He tried to spit on me, but I sapped him before he finished another sentence. I used a melon-sized, silver-plated decorative apple from the bookshelf above the bed. Maybe it was Rococo too. I wanted to hit him to get the rage out of my system for being so goddamned blind. I might have saved one from the maw of that psychopath.
I took the page out of my notepad that I had copied from a prison bible, folded it in half, and secured it with a rubber band to Cooney’s index finger. He twitched and his eyelids fluttered a moment before he fell back into unconsciousness. I slipped his Sig Sauer out of his shoulder holster and found an ankle gun and tucked them into my pants.

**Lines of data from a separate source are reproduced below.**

(* ===== verification/Command.v ===== *)
(** The command line tool: [cmd/quantum-tunnel/keygen.go], the dispatch of [main.go] and the
    configuration of the observers in [demo.go].

    Files are a map from paths to a mode and contents.  What the operating system decides, the
    umask and which calls fail, is an argument; an error made by [fmt.Errorf] is its message without
    the text of the error it wraps.  What a command prints is its result. *)

From Corelib Require Import ssreflect.
From stdpp Require Import base tactics list numbers strings gmap pretty.
From Stdlib Require Import ZArith Lia Ascii.
From S2P Require Import Prelude Base Crypto Chkem Sha256 Ticket Encoding Histogram Logger Metrics.

Local Open Scope Z_scope.
Local Open Scope go_scope.

(** * Files *)

Record File := mkFile { f_mode : Z; f_data : list Z }.
Definition FS := gmap string File.

Record OSEnv := mkOSEnv {
  umask : Z;
  open_fails : string -> bool;
  read_fails : string -> bool;
  (** a write that fails after so many bytes *)
  write_stops : string -> option nat;
  close_fails : string -> bool }.

(** [os.OpenFile] with [O_CREATE|O_WRONLY|O_TRUNC], and [O_EXCL] without [force]: the mode applies
    to a file that is created; one that exists keeps its own. *)
Definition writeFile (os : OSEnv) (path : string) (data : list Z) (perm : Z) (force : bool) : ST FS error unit :=
  do! fs := st_get in
  check! negb (negb force && bool_decide (is_Some (fs !! path)))
    else ErrExternal (path +:+ " already exists (use --force to overwrite)") in
  check! negb (open_fails os path) else ErrExternal "open" in
  let mode := from_option f_mode (Z.land perm (Z.lnot (umask os))) (fs !! path) in
  match write_stops os path with
  | Some n =>
      do! _ := st_mod (fun fs => <[path := mkFile mode (take n data)]> fs) in
      st_err (ErrExternal "write")
  | None =>
      do! _ := st_mod (fun fs => <[path := mkFile mode data]> fs) in
      check! negb (close_fails os path) else ErrExternal "close" in
      st_ret tt
  end.

Definition ReadFile (os : OSEnv) (path : string) (fs : FS) : outcome error (list Z) :=
  guard! negb (read_fails os path) else ErrExternal "read" in
  match fs !! path with
  | Some f => Ok (f_data f)
  | None => Err (ErrExternal "no such file")
  end.

(** * [keygen] *)

Definition encodeLine (data : list Z) : list Z := string_to_bytes (b64_encode true data +:+ newline).

Definition decodeLine (data : list Z) : option (list Z) := b64_decode (bytes_string (TrimSpace data)).

Definition fingerprint (pin : list Z) : string := "SHA256:" +:+ b64_encode false (sha256 pin).

Section Keygen.
Context {P : Primitives} {K : KEMPrimitives}.

Definition suiteByName (name : string) : outcome error Suite :=
  if bool_decide (name = "chkem-v1") then Ok DefaultSuite
  else if bool_decide (name = "x-wing") then
    match GetSuite SuiteXWing with
    | Some s => Ok s
    | None => Err (ErrExternal "x-wing suite is not registered")
    end
  else Err (ErrExternal "unknown suite").

Definition loadSecretKey (os : OSEnv) (path : string) (fs : FS) : outcome error KeyPair :=
  let! data := ReadFile os path fs in
  match decodeLine data with
  | None => Err (ErrExternal ("decode " +:+ path))
  | Some seed =>
      match ParseTaggedKeyPair seed with
      | Err _ => Err (ErrExternal ("parse " +:+ path))
      | o => o
      end
  end.

(** The pin of a key pair: its public key, tagged with a suite. *)
Definition pin_of (suite : Z) (kp : KeyPair) : outcome error (list Z) :=
  let! pk := PublicKey_Bytes (KeyPair_PublicKey kp) in
  TagSuite suite pk.

Definition runKeygen (os : OSEnv) (rnd : Draws) (out : string) (force : bool) (pubFrom suiteName : string)
    : ST FS error (list string) :=
  let keyPath := out +:+ ".key" in
  let pubPath := out +:+ ".pub" in
  if negb (bool_decide (pubFrom = "")) then
    do! fs := st_get in
    do! kp := st_lift (loadSecretKey os pubFrom fs) in
    do! pin := st_lift (pin_of (KeyPair_Suite kp) kp) in
    do! _ := writeFile os pubPath (encodeLine pin) 420 force in
    st_ret ["Re-derived public pin from " +:+ pubFrom +:+ ".";
            "  Public pin:   " +:+ pubPath +:+ "  (distribute to clients)";
            "  Fingerprint:  " +:+ fingerprint pin]
  else
    do! suite := st_lift (suiteByName suiteName) in
    do! '(kp, seed) := st_lift (s_GenerateStaticKeyPair suite rnd) in
    do! taggedSeed := st_lift (TagSuite (s_ID suite) seed) in
    do! pin := st_lift (pin_of (s_ID suite) kp) in
    do! _ := writeFile os keyPath (encodeLine taggedSeed) 384 force in
    do! _ := writeFile os pubPath (encodeLine pin) 420 force in
    st_ret ["Generated static " +:+ suiteName +:+ " server identity.";
            "  Secret seed:  " +:+ keyPath +:+ "  (keep private, mode 0600)";
            "  Public pin:   " +:+ pubPath +:+ "  (distribute to clients)";
            "  Fingerprint:  " +:+ fingerprint pin +:+ "  (verify out-of-band)"].

End Keygen.
(** * The hot-region balance scheduler of PD: pending ledger, hot-peer
      filtering and operator building.

    A shallow embedding of the hot-region scheduler of package
    [schedulers].  The Go packages it consumes are rendered as modules
    ([metapb], [core], [statistics], [operator]); the scheduler itself
    lives at top level.  What those packages compute and the sources
    do not show (sorting, key comparison, operator construction, the
    store summaries) is a parameter of the section that needs it.

    Conventions.
    - [uint64] identifiers are [N]; Go [int], [int64] and
      [time.Duration] are [Z], which the code only compares; the
      [uint64] bucket loads are [Z] with their wrap-around written out.
    - [float64] weights and loads are rationals [Q]: the code only uses
      the constants 0 and 1, negation and comparisons on them.
    - A nil-able pointer is an [option]; a pointer whose identity
      matters ([*statistics.HotPeerStat], the key of the union map) is
      an address [positive] read through a heap function.
    - A Go [map] is a [gmap]; its iteration order, which Go leaves
      unspecified, is the order of [map_to_list] / [elements].
    - A call that may dereference nil, or loop for ever, returns an
      [option]: [None] is the absence of a result. *)

From Stdlib Require Import ZArith QArith List Bool Lia Permutation.
From stdpp Require Import gmap list sets.
(** X18.  The tool [rename_workbook] is served by the registry alone:
    [dispatch] makes no call on the tool process, whatever the arguments and
    the outcome.  With two names that are strings it calls [rename_file] on
    them, once, and the registry and the disk are left as that call leaves
    them: when [rename_file] raises, the exception propagates and the
    agent's active workbook is unchanged; when it returns the new path, the
    result is the success ["Renamed workbook to <path>"] and the agent's
    active workbook becomes the last component of that path.  It returns in
    no other case, and then the path is directly under the workspace root
    and the active workbook is the new canonical file name. *)
Theorem dispatch_rename_workbook_is_local
    (arguments : PyDict.t json) (s : @agent disk M L) :
  let out := dispatch "rename_workbook" arguments s in
  calls (snd out) = calls s
  /\ mcp (snd out) = mcp s
  /\ held (snd out) = held s
  /\ (forall r,
         fst out = Return r ->
         exists old_name new_name,
           PyDict.get "old_filepath" arguments = Some (JStr old_name)
           /\ PyDict.get "new_filepath" arguments = Some (JStr new_name)
           /\ rename_file old_name new_name (registry s)
              = (Return ("/excel_files/" +:+ canonical_name (name new_name)),
                 registry (snd out))
           /\ r = (true,
                   JStr ("Renamed workbook to /excel_files/"
                         +:+ canonical_name (name new_name)))
           /\ active_workbook (snd out)
              = JStr (canonical_name (name new_name)))
  /\ (forall old_name new_name,
         PyDict.get "old_filepath" arguments = Some (JStr old_name) ->
         PyDict.get "new_filepath" arguments = Some (JStr new_name) ->
         registry (snd out)
         = snd (rename_file old_name new_name (registry s))
         /\ match fst (rename_file old_name new_name (registry s)) with
            | Return p =>
                fst out = Return (true, JStr ("Renamed workbook to " +:+ p))
                /\ active_workbook (snd out) = JStr (name p)
            | Raise e =>
                fst out = Raise e
                /\ active_workbook (snd out) = active_workbook s
            end).
Proof.
  intros out. subst out.
  change (dispatch "rename_workbook" arguments s)
    with (execute_rename_workbook arguments s).
  unfold execute_rename_workbook, bind, item, ret, throw, on_registry,
    set_active_workbook.
  destruct (PyDict.get "old_filepath" arguments) as [old|];
    [|simpl; do 3 (split; [reflexivity|]); split; discriminate].
  destruct (PyDict.get "new_filepath" arguments) as [new|];
    [|simpl; do 3 (split; [reflexivity|]); split; discriminate].
  destruct old as [| | | | old_name | |], new as [| | | | new_name | |];
    try (simpl; do 3 (split; [reflexivity|]); split; discriminate).
  destruct (rename_file old_name new_name (registry s)) as [[p|e] w'] eqn:Eren.
  - pose proof (rename_file_returns _ _ _ _ _ Eren) as ->.
    simpl. do 3 (split; [reflexivity|]).
    assert (Hname : name (entry_path (canonical_name (name new_name)))
                    = canonical_name (name new_name)).
    { destruct (canonical_name_component (name new_name)) as [Hne Hnd].
      apply name_entry_path; [|exact Hne | exact Hnd].
      apply lacks_canonical_name; [apply name_lacks_slash|].
      simpl. repeat split; discriminate. }
    split.
    + intros r [= <-]. exists old_name, new_name.
      split; [reflexivity|]. split; [reflexivity|].
      split; [exact Eren|]. split; [reflexivity|]. now rewrite Hname.
    + intros o n' [= <-] [= <-]. rewrite Eren. simpl. auto.
  - simpl. do 3 (split; [reflexivity|]). split; [discriminate|].
    intros o n' [= <-] [= <-]. rewrite Eren. simpl. auto.
Qed.

End LocalRename.

(** ** Paths that reach the tools, and exceptions that leave the loop *)

Section ResolvedPaths.
Import Json Exn Runtime PyPath Workspace Normalizer.
Context {disk : Type} `{Host disk} `{Python}.

Lemma resolve_file_returns_listed (s : string) (w w' : world disk)
    (p : string) :
  name s <> "" ->
  resolve_file (JStr s) w = (Return p, w') ->
  exists real,
    real ∈ glob_xlsx (snd w)
    /\ PyStr.lower real = PyStr.lower (canonical_name (name s))
    /\ p = entry_path real.
Proof.
  intros Hname Hrun. unfold resolve_file in Hrun.
  destruct s as [|c0 s0]; [now contradict Hname|].
  change (truthy (JStr (String c0 s0))) with true in Hrun. cbv iota in Hrun.
  assert (Hglob : glob_xlsx (snd (snd (reconcile_filesystem w)))
                  = glob_xlsx (snd w)).
  { unfold reconcile_filesystem. apply save_state_cases. }
  assert (Hres : fst (reconcile_filesystem w) = Return tt
                 \/ fst (reconcile_filesystem w) = Raise OSError).
  { unfold reconcile_filesystem. apply save_state_cases. }
  destruct (reconcile_filesystem w) as [r1 w1]. simpl in Hglob, Hres.
  destruct Hres as [-> | ->]; [|discriminate Hrun].
  destruct (name (String c0 s0)) as [|c r] eqn:En; [now contradict Hname|].
  rewrite Hglob in Hrun.
  destruct (PyDict.get (PyStr.lower (canonical_name (String c r)))
              (existing_files (glob_xlsx (snd w))))
    as [real|] eqn:Eget.
  - destruct (existing_files_found _ _ _ _ Eget) as [[Hin Hlow]|Habs];
      [|discriminate Habs].
    destruct (save_state _) as [[u|e] w2]; [|discriminate Hrun].
    injection Hrun as <- <-. exists real. auto.
  - destruct (suggest_filename _ (fst w1)); discriminate Hrun.
Qed.

Lemma resolve_key_other (key : string) (normalized d : PyDict.t json)
    (w w' : world disk) :
  resolve_key key normalized w = (Return d, w') ->
  forall k, k <> key -> PyDict.get k d = PyDict.get k normalized.
Proof.
  unfold resolve_key.
  destruct (PyDict.get key normalized) as [v|]; [|now intros [= <- <-]].
  destruct (is_none v); [now intros [= <- <-]|].
  destruct (resolve_file v w) as [[p|e] w1]; [|discriminate].
  intros [= <- <-] k Hk. apply dict_get_set_ne. congruence.
Qed.

(** X19.  For every tool but [create_workbook], a ["filepath"] (under any
    of its aliases) that names something reaches the tool only as the path
    of a workbook found directly in the workspace directory: when
    [normalize_arguments] returns, the value is [/excel_files/<real>] for a
    listed name [<real>] that equals the canonical name of the last path
    component up to letter case.  Directory parts the model gave are
    dropped, and a name that matches no listed file never gets through. *)
Theorem normalize_arguments_resolves_to_listed_file
    (args : PyDict.t json) (tool_name s : string) (w : world disk) :
  tool_name <> "create_workbook" ->
  PyDict.get "filepath" (canonicalize_keys args) = Some (JStr s) ->
  name s <> "" ->
  forall d,
    fst (normalize_arguments (JDict args) (JStr tool_name) w) = Return d ->
    exists real,
      real ∈ glob_xlsx (snd w)
      /\ PyStr.lower real = PyStr.lower (canonical_name (name s))
      /\ PyDict.get "filepath" d = Some (JStr (entry_path real)).
Proof.
  intros Htool Hfp Hname d Hrun. unfold normalize_arguments in Hrun.
  destruct (normalize_sheet_names (canonicalize_keys args))
    as [n|e] eqn:En; [|discriminate Hrun].
  pose proof (normalize_sheet_names_other _ _ En) as Hsame.
  assert (Hneq : eq_str (JStr tool_name) "create_workbook" = false)
    by (apply String.eqb_neq; exact Htool).
  rewrite Hneq in Hrun. cbv [negb] in Hrun.
  assert (Hn : PyDict.get "filepath" n = Some (JStr s))
    by (rewrite Hsame by discriminate; exact Hfp).
  unfold resolve_key at 1 in Hrun. rewrite Hn in Hrun.
  cbv [is_none] in Hrun.
  destruct (resolve_file (JStr s) w) as [[p|e] w1] eqn:Eres;
    [|discriminate Hrun].
  destruct (resolve_file_returns_listed _ _ _ _ Hname Eres)
    as (real & Hin & Hlow & ->).
  destruct (resolve_key "old_filepath" _ w1) as [[n2|e] w2] eqn:Eold;
    [|discriminate Hrun].
  simpl in Hrun.
  destruct (canonicalize_new_cases _ _ Hrun) as [Hk _].
  exists real. split; [exact Hin|]. split; [exact Hlow|].
  rewrite Hk by discriminate.
  rewrite (resolve_key_other _ _ _ _ _ Eold) by discriminate.
  apply dict_get_set_eq.
Qed.

End ResolvedPaths.

Section ResolvedPathsExamples.
Import Json Exn Runtime PyPath Workspace Normalizer Sim.

(** A read of ["../reports/budget"] in a workspace holding
    ["Budget.xlsx"]. *)
Lemma normalize_arguments_resolves_witness :
  exists real,
    real ∈ glob_xlsx (fresh_disk ["Budget.xlsx"])
    /\ PyStr.lower real
       = PyStr.lower (canonical_name (name "../reports/budget"))
    /\ PyDict.get "filepath"
         [("filepath", JStr "/excel_files/Budget.xlsx");
          ("sheet_name", JStr "S")]
       = Some (JStr (entry_path real)).
Proof.
  exact (normalize_arguments_resolves_to_listed_file
           [("file", JStr "../reports/budget"); ("sheet", JStr "S")]
           "read_data_from_excel" "../reports/budget"
           (fresh_world ["Budget.xlsx"])
           ltac:(discriminate) eq_refl ltac:(discriminate)
           [("filepath", JStr "/excel_files/Budget.xlsx");
            ("sheet_name", JStr "S")]
           ltac:(vm_compute; reflexivity)).
Defined.

End ResolvedPathsExamples.

Section Escapes.
Import Json Exn Runtime PyPath Workspace Agent AgentTerms.
Context {disk M L : Type} `{Host disk} `{Python} `{Mcp M} `{Llm L}.

Lemma get_llm_decision_raises (p : prompt) (s : @agent disk M L) (e : exn) :
  fst (get_llm_decision p s) = Raise e -> e = AttributeError.
Proof.
  unfold get_llm_decision.
  destruct (call_llm p (llm s)) as [[success response] l].
  destruct success; simpl; [|discriminate].
  destruct (Utils.extract_json_from_text json_loads response) as [data|];
    [|discriminate].
  destruct (truthy data); simpl; [|discriminate].
  destruct data; simpl; try discriminate; now intros [= <-].
Qed.

Lemma body_raises (user_input : string) (error : json)
    (s : @agent disk M L) (e : exn) :
  fst (body user_input error s) = Raise e -> workspace_error e = false.
Proof.
  unfold body, bind.
  pose proof (get_llm_decision_raises (Prompt user_input error) s) as Hllm.
  destruct (get_llm_decision (Prompt user_input error) s)
    as [[[[success tool_name] arguments]|e0] s1]; simpl in Hllm.
  - destruct (negb success || negb (truthy tool_name)); [discriminate|].
    destruct (attempt user_input tool_name arguments s1) as [[fl|e1] s2];
      [discriminate|].
    destruct e1; simpl; try discriminate; now intros [= <-].
  - simpl. intros [= <-]. now rewrite (Hllm e0 eq_refl).
Qed.

Lemma retry_loop_raises (n : nat) (user_input : string) :
  forall (error : json) (s : @agent disk M L) (e : exn),
    fst (retry_loop n user_input error s) = Raise e ->
    workspace_error e = false.
Proof.
  induction n as [|n IH]; intros error s e; simpl; [discriminate|].
  pose proof (body_raises user_input error s) as Hb.
  destruct (body user_input error s) as [[[error'|r]|e0] s1]; simpl in Hb.
  - apply IH.
  - discriminate.
  - simpl. intros [= <-]. now apply Hb.
Qed.

(** X20.  Neither workspace error leaves [execute_with_retry]: whatever the
    model, the tool process and the disk do, an exception that escapes the
    call is never a [RecoverableWorkspaceError] nor a
    [FatalWorkspaceError].  (The first is turned into the error of the next
    prompt, the second into the failure ["Fatal workspace error: ..."].) *)
Theorem execute_with_retry_contains_workspace_errors
    (user_input : string) (s s' : @agent disk M L) (e : exn) :
  execute_with_retry user_input s = Some (Raise e, s') ->
  workspace_error e = false.
Proof.
  unfold execute_with_retry. destruct (lock s); [discriminate|].
  pose proof (retry_loop_raises MAX_RETRIES user_input JNull (take_lock s))
    as Hloop.
  destruct (retry_loop MAX_RETRIES user_input JNull (take_lock s))
    as [[[error|r]|e0] s1]; simpl in Hloop; try discriminate.
  intros [= <- _]. now apply Hloop.
Qed.
(** * postgres-meta, Dart template: type resolution and mapping engine

    A shallow embedding of the Dart generator template of postgres-meta.
    The repository holds two revisions of the template:

    - [src/server/templates/dart.ts]  (module [DartTs] below), and
    - [src/unnamed/part_000]          (module [Part000] below).

    The two have [formatForDartClassName], [sortTypesByDependency] and
    [getRequiredTypes] in common, which come first.  They differ in the
    JSON encoding and decoding expressions of the [DartType] classes, in
    the enum constructor, in the way a row class derives the insert
    variant of a column type, and in the JSON-schema builder, which only
    [part_000] has: each module holds the classes and the mapper of its
    revision.  The definitions are followed by the vocabulary of the
    properties, and by the lemmas and theorems.

    Conventions of the embedding

    - a JavaScript string is a [string]; each character stands for one
      UTF-16 code unit (so the code units modelled are those below 256);
    - a JavaScript number used as a type id is a [Z];
    - a function that can throw returns an [outcome];
    - a [Map] and a [Set] are lists in insertion order, an object used as
      a dictionary is a list of its own properties in enumeration order;
    - [console.log] appends a line to an explicit list of lines. *)

From Stdlib Require Import ZArith List String Ascii Bool Lia Permutation Arith.
From Stdlib Require Import DecimalString Relations.

Set Warnings "-register-all".
Import ListNotations.
Open Scope string_scope.
Open Scope Z_scope.

(** ** Outcomes *)

Inductive exn : Type :=
| TypeError (msg : string)
| SyntaxError (msg : string)
| Error (msg : string).

(** [OutOfFuel] is an artefact of the embedding of the two recursive
    graph walks; the theorems below show that it never is the outcome of
    [sortTypesByDependency] or [getRequiredTypes]. *)
Inductive outcome (A : Type) : Type :=
| Ok (a : A)
| Throw (e : exn)
| OutOfFuel.

Arguments Ok {A} a.
Arguments Throw {A} e.
Arguments OutOfFuel {A}.

Definition bind {A B : Type} (m : outcome A) (k : A -> outcome B) : outcome B :=
  match m with
  | Ok a => k a
  | Throw e => Throw e
  | OutOfFuel => OutOfFuel
  end.

Notation "'let*' x ':=' m 'in' k" := (bind m (fun x => k))
  (at level 10, x pattern, m at level 100, k at level 200).

(** [Array.prototype.map] with a callback that may throw. *)
Fixpoint mapM {A B : Type} (f : A -> outcome B) (l : list A) : outcome (list B) :=
  match l with
  | [] => Ok []
  | x :: xs =>
      let* y := f x in
      let* ys := mapM f xs in
      Ok (y :: ys)
  end.

(** A [for (const x of xs) body(x)] loop over a mutable state. *)
Fixpoint forEachM {A S : Type} (body : A -> S -> outcome S) (xs : list A) (s : S)
  : outcome S :=
  match xs with
  | [] => Ok s
  | x :: rest =>
      let* s' := body x s in
      forEachM body rest s'
  end.

(** ** Strings *)

(** [s.startsWith('_')] *)
Definition startsWithUnderscore (s : string) : bool :=
  match s with
  | String c _ => Ascii.eqb c "_"%char
  | EmptyString => false
  end.

(** [s.slice(1)] *)
Definition slice1 (s : string) : string :=
  match s with
  | String _ rest => rest
  | EmptyString => EmptyString
  end.

(** [s.startsWith(prefix)] *)
Definition startsWith (prefix s : string) : bool := String.prefix prefix s.

(** [s.lastIndexOf(c)] for a text [c] of one character: the index of
    its last occurrence, [-1] when there is none. *)
Fixpoint lastIndexOf (c : ascii) (s : string) : Z :=
  match s with
  | EmptyString => -1
  | String x rest =>
      let i := lastIndexOf c rest in
      if 0 <=? i then i + 1 else if Ascii.eqb x c then 0 else -1
  end.

(** [s.substring(indexStart, indexEnd)]: the two indices are clamped to
    the length of the text, and swapped when the first is the greater. *)
Definition substring (s : string) (indexStart indexEnd : Z) : string :=
  let len := Z.of_nat (String.length s) in
  let a := Z.min (Z.max indexStart 0) len in
  let b := Z.min (Z.max indexEnd 0) len in
  String.substring (Z.to_nat (Z.min a b)) (Z.to_nat (Z.max a b - Z.min a b)) s.

(** [Array.prototype.join] *)
Fixpoint join (sep : string) (l : list string) : string :=
  match l with
  | [] => EmptyString
  | [x] => x
  | x :: rest => x ++ sep ++ join sep rest
  end.

(** Membership in the character class [[a-zA-Z0-9]]. *)
Definition isAlnum (c : ascii) : bool :=
  let n := nat_of_ascii c in
  ((48 <=? n) && (n <=? 57) || (65 <=? n) && (n <=? 90)
   || (97 <=? n) && (n <=? 122))%nat.

(** [name.split(/[^a-zA-Z0-9]/)]: every character outside the class is a
    separator; the pieces between separators are kept, the empty ones
    too, and the empty string splits into one empty piece. *)
Fixpoint splitNonAlnum (s : string) : list string :=
  match s with
  | EmptyString => [EmptyString]
  | String c rest =>
      if isAlnum c then
        match splitNonAlnum rest with
        | w :: ws => String c w :: ws
        | [] => [String c EmptyString]
        end
      else EmptyString :: splitNonAlnum rest
  end.

(** [toUpperCase] and [toLowerCase] of one code unit.  The template only
    applies them to the first character of a piece of [splitNonAlnum],
    which is a letter or a digit. *)
Definition toUpperCase (c : ascii) : ascii :=
  let n := nat_of_ascii c in
  if ((97 <=? n) && (n <=? 122))%nat then ascii_of_nat (n - 32) else c.

Definition toLowerCase (c : ascii) : ascii :=
  let n := nat_of_ascii c in
  if ((65 <=? n) && (n <=? 90))%nat then ascii_of_nat (n + 32) else c.

Definition undefinedToUpperCase : exn :=
  TypeError "Cannot read properties of undefined (reading 'toUpperCase')".

(** [`${word[0].toUpperCase()}${word.slice(1)}`]; [word[0]] of the empty
    string is [undefined], and calling a method on it throws. *)
Definition capitalizeWord (word : string) : outcome string :=
  match word with
  | EmptyString => Throw undefinedToUpperCase
  | String c rest => Ok (String (toUpperCase c) rest)
  end.

Definition formatForDartClassName (name : string) : outcome string :=
  let* words := mapM capitalizeWord (splitNonAlnum name) in
  Ok (join EmptyString words).

Definition formatForDartPropertyName (name : string) : outcome string :=
  let* className := formatForDartClassName name in
  match className with
  | EmptyString =>
      Throw (TypeError "Cannot read properties of undefined (reading 'toLowerCase')")
  | String c rest => Ok (String (toLowerCase c) rest)
  end.

(** ** Catalog records *)

Record PostgresAttribute : Type := {
  attr_name : string;
  type_id : Z
}.

Record PostgresType : Type := {
  id : Z;
  name : string;
  attributes : list PostgresAttribute;
  enums : list string;
  comment : option string
}.

Record PostgresColumn : Type := {
  col_name : string;
  format : string;
  data_type : string;
  is_nullable : bool;
  is_generated : bool;
  is_identity : bool;
  default_value : option string;
  check : option string
}.

(** ** [Map] and [Set] in insertion order *)

Section JsMap.
Context {K V : Type} (eqb : K -> K -> bool).

Fixpoint Map_get (m : list (K * V)) (k : K) : option V :=
  match m with
  | [] => None
  | (k', v) :: rest => if eqb k k' then Some v else Map_get rest k
  end.

(** [m.set(k, v)]: a key already present keeps its place. *)
Fixpoint Map_set (m : list (K * V)) (k : K) (v : V) : list (K * V) :=
  match m with
  | [] => [(k, v)]
  | (k', v') :: rest =>
      if eqb k k' then (k, v) :: rest else (k', v') :: Map_set rest k v
  end.

Definition Map_keys (m : list (K * V)) : list K := map fst m.
End JsMap.

Definition Set_has (s : list Z) (x : Z) : bool := existsb (Z.eqb x) s.

Definition Set_add (s : list Z) (x : Z) : list Z :=
  if Set_has s x then s else s ++ [x].

(** [new Set(xs)] *)
Definition Set_of (xs : list Z) : list Z := fold_left Set_add xs [].

(** ** sortTypesByDependency *)

Record TypeNode : Type := {
  type : PostgresType;
  dependencies : list Z;
  visited : bool;
  inStack : bool
}.

Definition newTypeNode (t : PostgresType) : TypeNode :=
  {| type := t;
     dependencies :=
       Set_of (filter (fun i => negb (i =? id t)) (map type_id (attributes t)));
     visited := false;
     inStack := false |}.

(** The first loop of [sortTypesByDependency]. *)
Definition initTypeMap (types : list PostgresType) : list (Z * TypeNode) :=
  fold_left (fun m t => Map_set Z.eqb m (id t) (newTypeNode t)) types [].

(** The two variables the closure [dfs] works on. *)
Record SortState : Type := {
  typeMap : list (Z * TypeNode);
  sorted : list PostgresType
}.

Definition setInStack (b : bool) (n : TypeNode) : TypeNode :=
  {| type := type n; dependencies := dependencies n;
     visited := visited n; inStack := b |}.

Definition setVisited (b : bool) (n : TypeNode) : TypeNode :=
  {| type := type n; dependencies := dependencies n;
     visited := b; inStack := inStack n |}.

(** A field assignment on the node object the map holds under [k]. *)
Fixpoint updateNode (f : TypeNode -> TypeNode) (m : list (Z * TypeNode)) (k : Z)
  : list (Z * TypeNode) :=
  match m with
  | [] => []
  | (k', n) :: rest =>
      if k =? k' then (k', f n) :: rest else (k', n) :: updateNode f rest k
  end.

Definition circularDependency (n : TypeNode) : exn :=
  Error ("Circular dependency detected involving type " ++ name (type n)).

Fixpoint dfs (fuel : nat) (nodeId : Z) (st : SortState) : outcome SortState :=
  match fuel with
  | O => OutOfFuel
  | S fuel' =>
      match Map_get Z.eqb (typeMap st) nodeId with
      | None => Ok st
      | Some node =>
          if inStack node then Throw (circularDependency node)
          else if visited node then Ok st
          else
            let st1 := {| typeMap := updateNode (setInStack true) (typeMap st) nodeId;
                          sorted := sorted st |} in
            let* st2 := forEachM (dfs fuel') (dependencies node) st1 in
            let tm := updateNode (setVisited true) (typeMap st2) nodeId in
            let tm := updateNode (setInStack false) tm nodeId in
            Ok {| typeMap := tm; sorted := sorted st2 ++ [type node] |}
      end
  end.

I left Boston on a Trailways bus that afternoon. I had just enough cash to get me back home. As I settled into my seat, I heard a black male’s voice saying, “Better cease that shit, woman,” and heard the smack of a hand on flesh.
Nothing ever changes, I thought. I felt the sleep coming on, kicking in again—my protective coloring against the world: Look, everybody, this one-eyed, ineffectual cretin is asleep even when he’s awake. Nothing to fear when Haftmann’s on the job . . .
Chapter 13
The ride home was a miserable twenty-two hour affair with stops every fifty miles except for the Dewey Thruway. I made it most of the way home from the Ashtabula depot by hitching a ride on the back of a pickup truck filled with concrete blocks and stacked lumber. I walked the remaining two miles to my house and discovered that I had never locked it the last time I walked out the door. It seemed like years ago.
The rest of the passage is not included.